Confidence Intervals for Proportions: A Step-by-Step Guide Using R and ggplot2

Introduction to Confidence Intervals for Proportions

Confidence intervals are a statistical tool used to estimate the population parameter of interest. In this article, we will explore how to plot a 95% confidence interval graph for one sample proportion.

What is a Sample Proportion?

A sample proportion represents the estimated probability of success in a finite population based on a random sample of observations. For example, suppose you are trying to determine the proportion of people who own a smartphone in your city. You take a random sample of 100 people and count how many of them own a smartphone. The resulting proportion is 80%, or 0.8.

What is a Confidence Interval?

A confidence interval is a range of values within which we believe that the true population parameter lies with a certain level of confidence. In this case, our goal is to estimate the true sample proportion. A 95% confidence interval means that if we were to take many samples from the same population and compute a confidence interval for each one, approximately 95% of those intervals would contain the true population proportion.

Types of Confidence Intervals

There are two main types of confidence intervals: point estimates with margins of error (also known as interval estimation) and confidence bands. Interval estimation provides an interval within which we believe that the true parameter lies, whereas confidence bands provide a range of values for the parameter that is guaranteed to contain the true value with a certain level of confidence.

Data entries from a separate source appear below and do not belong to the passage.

(** * NoOffice: the two batch converters [mkpdf] and [ppt2pdf]

    A shallow embedding of [src/mkpdf/__main__.py] (documents to Markdown
    through the [markitdown] command) and [src/ppt2pdf/__main__.py]
    (PPTX to PDF through PowerPoint automation), and the properties of
    their discovery / selection / dispatch workflow.

    Conventions of the embedding.
    - A Python [str] is the [string] of its UTF-8 bytes.  Comparison,
      [endswith], [split] and [rfind] on the bytes agree with Python's on
      the code points.  [str.lower], [str.strip] and [int] are written
      out for ASCII text; what they do with text that is not ASCII
      depends on the Unicode tables of the interpreter, which are part of
      the environment (class [Unicode]).
    - A Python [int] is a [Z]; the interpreter's limit on the number of
      digits [int] accepts is not modelled.
    - [os.path] is its POSIX flavour ([posixpath]).  [ppt2pdf] needs
      [comtypes], so it only gets past its imports on Windows: its
      [pathlib] paths match and compare with their case folded.
    - Everything outside the two files is an explicit environment.  The
      lines typed at the prompts are read from a script, and the prompts
      of [rich] are modelled by what they return for a typed line.  The
      file system is any type with the four calls the programs make.  The
      external converter and the automation server are oracles that say
      how each call ends; what they write is not part of the file system
      of the model.  Every observable action is appended to a trace. *)

From Stdlib Require Import List String Ascii ZArith Bool Arith Lia.
From Stdlib Require Import Sorting.Sorted Sorting.Permutation.
Import ListNotations.

Local Open Scope string_scope.
Local Open Scope list_scope.

Set Implicit Arguments.
(** * Desktop stash entries: app/src/lib/git/stash.ts

    A shallow embedding of the stash module of the desktop client and the
    properties its specification states about it.

    Layout of the development
    - JavaScript strings as sequences of UTF-16 code units, [split], [join];
    - the two regular expressions of the module, as backtracking matchers;
    - the entry codec ([createDesktopStashMessage], [extractBranchFromMessage]);
    - a state-and-exception monad over an external store reached through
      [git], with the trace of the commands issued and the info log;
    - the lister, the locator and the mutators;
    - an in-memory store used to run the operations on concrete scenarios;
    - the theorems. *)

From Stdlib Require Import String Ascii DecimalString List Sorted ZArith NArith Bool Lia.
Import ListNotations.

Set Implicit Arguments.

(* ================================================================= *)
(** ** JavaScript strings *)

(** A JavaScript string is a finite sequence of 16-bit code units; the
    regular expressions of the module carry no [u] flag, so they work on
    code units too. *)
Definition char16 := N.
Definition jsstring := list char16.

(** An ASCII literal of the source as a [jsstring]. *)
Fixpoint js (s : string) : jsstring :=
  match s with
  | EmptyString => []
  | String a rest => N_of_ascii a :: js rest
  end.
Arguments js s%_string.

(** [a === b] on strings. *)
Fixpoint str_eqb (a b : jsstring) : bool :=
  match a, b with
  | [], [] => true
  | x :: a', y :: b' => N.eqb x y && str_eqb a' b'
  | _, _ => false
  end.

(** [s.split(sep)] for a separator of one code unit (both separators of the
    module, NUL and U+001F, are): the pieces between the separators, so one
    piece more than there are separators, and [['']] for the empty string. *)
Fixpoint split (sep : char16) (s : jsstring) : list jsstring :=
  match s with
  | [] => [[]]
  | c :: s' =>
      if N.eqb c sep then [] :: split sep s'
      else match split sep s' with
           | piece :: pieces => (c :: piece) :: pieces
           | [] => [[c]]
           end
  end.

How to Plot a 95% Confidence Interval Graph

To plot a 95% confidence interval graph for one sample proportion, you can use either the logistic regression approach or the binomial distribution approach. In this article, we will explore both approaches and provide examples using R and ggplot2.

Logistic Regression Approach

The logistic regression approach involves fitting a logistic regression model to the data where the only parameter being estimated is the intercept. The estimate of the intercept represents the log odds of success in the population.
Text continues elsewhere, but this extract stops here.